The virus

The hepatitis C virus (HCV) is one of 15 species, in the genus of  Hepacivirus, within the family Flaviviridae. The HCV genome is a positive-sense single-strand of RNA  (+ ssRNA). The genome is protected by a structural protein capsid. The capsid is enveloped in a host derived lipid endosomal membrane. 

• The membrane has similar lipid components to the very low-density lipoprotein (VLDL) particles that transport cholesterol and fatty acids in the blood. Glycoproteins (E1) and (E2) project from the viral membrane and serve to initiate attachment. The glycoprotein E2 is hypervariable in structure which serves to shield against the host immune system. Low-density lipid receptors on surface of hepatocytes bind to the viral membrane and propel it across and down between the hepatocytes to the tight junction that secures hepatocytes together.  When the virus reaches the tight junction, endocytosis begins to draw the virion into the host cell. 
• Inside the hepatocyte, the viral nucleocapsid is disassembled releasing the single-strand of viral RNA into the host hepatocyte.
• The single-strand of viral RNA has a positive electrical charge that enables ribosomes on the rough endoplasmic reticulum (ER) of the host to use the (+) ssRNA to assemble and extrude to the interior of the ER a long polyprotein string containing viral components required for replication. The polyprotein string is later cleaved into individual structural and functional proteins ready for assembly.

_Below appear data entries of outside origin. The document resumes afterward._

Definition set_AlternateBinds (c : Config) (v : slice (option TCPAddr)) : Config :=
  {| Name := Name c; Root := Root c; KeepN := KeepN c;
     MinimumNodes := MinimumNodes c; Bootstrap := Bootstrap c;
     SnapshotFrequency := SnapshotFrequency c; P2PBind := P2PBind c;
     P2PAdvertised := P2PAdvertised c; AlternateBinds := v;
     ClusterTokens := ClusterTokens c;
     ServerName := ServerName c; CA := CA c;
     CredentialsMode := CredentialsMode c; CredentialsDir := CredentialsDir c;
     Credentials := Credentials c; DNSBind := DNSBind c;
     DNSBootstrap := DNSBootstrap c; AWSBootstrap := AWSBootstrap c |}.

Definition set_CredentialsDir (c : Config) (v : string) : Config :=
  {| Name := Name c; Root := Root c; KeepN := KeepN c;
     MinimumNodes := MinimumNodes c; Bootstrap := Bootstrap c;
     SnapshotFrequency := SnapshotFrequency c; P2PBind := P2PBind c;
     P2PAdvertised := P2PAdvertised c; AlternateBinds := AlternateBinds c;
     ClusterTokens := ClusterTokens c;
     ServerName := ServerName c; CA := CA c;
     CredentialsMode := CredentialsMode c; CredentialsDir := v;
     Credentials := Credentials c; DNSBind := DNSBind c;
     DNSBootstrap := DNSBootstrap c; AWSBootstrap := AWSBootstrap c |}.

Definition set_Credentials_Directory (c : Config) (v : string) : Config :=
  {| Name := Name c; Root := Root c; KeepN := KeepN c;
     MinimumNodes := MinimumNodes c; Bootstrap := Bootstrap c;
     SnapshotFrequency := SnapshotFrequency c; P2PBind := P2PBind c;
     P2PAdvertised := P2PAdvertised c; AlternateBinds := AlternateBinds c;
     ClusterTokens := ClusterTokens c;
     ServerName := ServerName c; CA := CA c;
     CredentialsMode := CredentialsMode c; CredentialsDir := CredentialsDir c;
     Credentials := mkCredentials (Mode (Credentials c)) v;
     DNSBind := DNSBind c;
     DNSBootstrap := DNSBootstrap c; AWSBootstrap := AWSBootstrap c |}.

Definition set_CA (c : Config) (v : string) : Config :=
  {| Name := Name c; Root := Root c; KeepN := KeepN c;
     MinimumNodes := MinimumNodes c; Bootstrap := Bootstrap c;
     SnapshotFrequency := SnapshotFrequency c; P2PBind := P2PBind c;
     P2PAdvertised := P2PAdvertised c; AlternateBinds := AlternateBinds c;
     ClusterTokens := ClusterTokens c;
     ServerName := ServerName c; CA := v;
     CredentialsMode := CredentialsMode c; CredentialsDir := CredentialsDir c;
     Credentials := Credentials c; DNSBind := DNSBind c;
     DNSBootstrap := DNSBootstrap c; AWSBootstrap := AWSBootstrap c |}.

(** [time.Hour] in nanoseconds, and [math.MaxInt32]. *)
Definition Hour : Z := 3600 * 10 ^ 9.
Definition MaxInt32 : Z := 2 ^ 31 - 1.

Section Functions.
Context `{Package}.

(** [ConfigOptionCompose(options...)]: the options applied one after the
    other. *)
Definition ConfigOptionCompose (options : list ConfigOption) : ConfigOption :=
  fun c => apply_options options c.

(** [ConfigOptionP2P(p)] sets the address to bind. The configuration keeps
    the pointer; none of the functions here writes through it. *)
Definition ConfigOptionP2P (p : option TCPAddr) : ConfigOption :=
  fun c => set_P2PBind c p.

Positive-sense, single-strand RNA viruses, e.g., HCV, HIV, Influenza A, and SARS-CoV-2, are notorious for their ability to mutate and confound vaccines and treatments. When replicating, HCV's single-strand does not have to match a pyrimidine with a complimentary purine nucleotide on an opposing strand, as does DNA. In RNA replication, one nucleotide can be substituted for another without inactivating replication.  A substitution usually results in a protein of a slightly different shape. It is the change in shape that confounds vaccines and drugs by moving the position of binding sites.

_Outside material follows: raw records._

(** X5: the cluster filter composes and changes nothing but the rows.
    Filtering the filtered table by a second list of ids keeps the rows that
    pass both; filtering it again by the same list gives it back as it is;
    and the filtered table has the columns of the table, in their order,
    and as many rows as the table has rows of a shown cluster. *)
Theorem df_filtered_composes :
  forall (t : DataFrame) (first second : list Z) (col : list cell),
    well_formed t = true ->
    get (columns t) "Cluster" = Some col ->
    exists once twice,
      df_filtered t first = Ok once
      /\ df_filtered once second = Ok twice
      /\ rows twice
         = filter (fun r => row_shown first r && row_shown second r) (rows t)
      /\ df_filtered once first = Ok once
      /\ keys (columns once) = keys (columns t)
      /\ nrows once = List.length (filter (row_shown first) (rows t)).
Proof.
  intros t first second col Hwf Hcol.
  pose proof (well_formed_column t "Cluster" col Hwf Hcol) as Hlen.
  destruct (df_filtered_rows t first col Hwf Hcol) as [Hrun Hrows].
  set (once := select t (isin col first)) in *.
  assert (Hwf1 : well_formed once = true)
    by (apply select_well_formed; [exact Hwf|unfold isin; rewrite length_map; exact Hlen]).
  assert (Hcol1 : get (columns once) "Cluster" = Some (keep (isin col first) col)).
  { unfold once, select; cbn [columns].
    rewrite (get_map_column (keep (isin col first))), Hcol; reflexivity. }
  destruct (df_filtered_rows once second _ Hwf1 Hcol1) as [Hrun2 Hrows2].
  destruct (df_filtered_rows once first _ Hwf1 Hcol1) as [Hrun1 _].
  exists once, (select once (isin (keep (isin col first) col) second)).
  split; [exact Hrun|]. split; [exact Hrun2|]. split; [|split; [|split]].
  - rewrite Hrows2, Hrows; apply filter_twice.
  - rewrite Hrun1; f_equal. apply select_everything; [exact Hwf1| |].
    + unfold isin at 1; rewrite length_map.
      apply (well_formed_column once "Cluster" _ Hwf1 Hcol1).
    + apply keep_isin_all_shown.
  - unfold once, select, keys; cbn [columns]; rewrite map_map; reflexivity.
  - rewrite <- Hrows; unfold rows; rewrite rows_of_length; reflexivity.
Qed.

Lemma df_filtered_composes_witness :
  exists once twice,
    df_filtered Sample.small_table [0; 1]%Z = Ok once
    /\ df_filtered once [1; 2]%Z = Ok twice
    /\ rows twice
       = filter (fun r => row_shown [0; 1]%Z r && row_shown [1; 2]%Z r)
                (rows Sample.small_table)
    /\ df_filtered once [0; 1]%Z = Ok once
    /\ keys (columns once) = keys (columns Sample.small_table)
    /\ nrows once = List.length (filter (row_shown [0; 1]%Z) (rows Sample.small_table)).
Proof.
  apply (df_filtered_composes Sample.small_table [0; 1]%Z [1; 2]%Z
           [CInt 0; CInt 1; CInt 0]); reflexivity.
Defined.

(** ** The toggles of the side bar *)

Ltac read_digit :=
  cbn [NilEmpty.string_of_uint Pos.of_uint_acc Pos.of_uint digits_value];
  match goal with
  | |- context [digit_val ?c] =>
      let v := eval vm_compute in (digit_val c) in change (digit_val c) with v
  end.

Lemma digits_value_acc :
  forall (d : Decimal.uint) (acc : positive),
    digits_value (Z.pos acc) true (NilEmpty.string_of_uint d)
    = Some (Z.pos (Pos.of_uint_acc d acc)).
Proof.
  intros d; induction d; intros acc; [reflexivity| | | | | | | | | |];
    read_digit; rewrite <- IHd; f_equal; lia.
Qed.

Lemma digits_value_uint :
  forall (d : Decimal.uint) (after_digit : bool),
    after_digit = true \/ d <> Decimal.Nil ->
    digits_value 0 after_digit (NilEmpty.string_of_uint d)
    = Some (Z.of_N (Pos.of_uint d)).
Proof.
  intros d; induction d; intros b Hb.
  - destruct Hb as [->|Hb]; [reflexivity|contradiction].
  - read_digit; apply IHd; left; reflexivity.
  - read_digit; apply (digits_value_acc d 1).
  - read_digit; apply (digits_value_acc d 2).
  - read_digit; apply (digits_value_acc d 3).
  - read_digit; apply (digits_value_acc d 4).
  - read_digit; apply (digits_value_acc d 5).
  - read_digit; apply (digits_value_acc d 6).
  - read_digit; apply (digits_value_acc d 7).
  - read_digit; apply (digits_value_acc d 8).
  - read_digit; apply (digits_value_acc d 9).
Qed.

Lemma reverse_reverse : forall s : string, reverse (reverse s) = s.
Proof.
  intros s; unfold reverse.
  rewrite list_ascii_of_string_of_list_ascii, rev_involutive.
  apply string_of_list_ascii_of_string.
Qed.

Lemma lstrip_no_space :
  forall s : string,
    forallb (fun c => negb (is_space c)) (list_ascii_of_string s) = true ->
    lstrip s = s.
Proof.
  intros [|c s] H; [reflexivity|]. cbn [list_ascii_of_string forallb] in H.
  apply andb_true_iff in H; destruct H as [Hc _]; apply negb_true_iff in Hc.
  cbn [lstrip]; rewrite Hc; reflexivity.
Qed.

Lemma strip_no_space :
  forall s : string,
    forallb (fun c => negb (is_space c)) (list_ascii_of_string s) = true ->
    strip s = s.
Proof.
  intros s H; unfold strip. rewrite (lstrip_no_space s H).
  rewrite lstrip_no_space; [apply reverse_reverse|].
  unfold reverse; rewrite list_ascii_of_string_of_list_ascii.
  apply forallb_forall; intros c Hc; apply in_rev in Hc.
  rewrite forallb_forall in H; apply H; exact Hc.
Qed.

Lemma digits_have_no_space :
  forall d : Decimal.uint,
    forallb (fun c => negb (is_space c))
            (list_ascii_of_string (NilEmpty.string_of_uint d)) = true.
Proof. intros d; induction d; simpl; trivial. Qed.

Lemma int_of_digits :
  forall (d : Decimal.uint) (negative : bool),
    d <> Decimal.Nil ->
    int ((if negative then "-" else "") ++ NilEmpty.string_of_uint d)
    = Ok (if negative then - Z.of_N (Pos.of_uint d) else Z.of_N (Pos.of_uint d))%Z.
Proof.
  intros d negative Hd; unfold int.
  pose proof (digits_value_uint d false (or_intror Hd)) as Hv.
  rewrite strip_no_space.
  - destruct negative.
    + change ("-" ++ NilEmpty.string_of_uint d)
        with (String "-" (NilEmpty.string_of_uint d)).
      cbv iota beta. rewrite Hv; reflexivity.
    + change ("" ++ NilEmpty.string_of_uint d) with (NilEmpty.string_of_uint d).
      destruct d; try contradiction; cbn [NilEmpty.string_of_uint] in *;
        cbv iota beta; rewrite Hv; reflexivity.
  - pose proof (digits_have_no_space d) as Hs.
    destruct negative; [|exact Hs].
    change ("-" ++ NilEmpty.string_of_uint d)
      with (String "-" (NilEmpty.string_of_uint d)).
    cbn [list_ascii_of_string forallb]; rewrite Hs; reflexivity.
Qed.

Researchers have found that half of the virus's mutations occur in sites that our immune system attacks. As the virus mutates, it changes the location of the binding site that our immune system can recognize. It can then change back to the “ancestral” set of nucleotides. That is, when the virus is under attack, it changes, and then when it's safe, it changes back. Thus, if the virus moves from one host to another, it may lose the mutations that it needed to escape the immune system of the first host, if they aren't needed in the second host. Researchers have found that the mutations are not random, as had been earlier assumed, and the viruses in different people infected by the same ancestral virus have similar genetic elements and mutations. This new information could make it easier to target a vaccine in the future.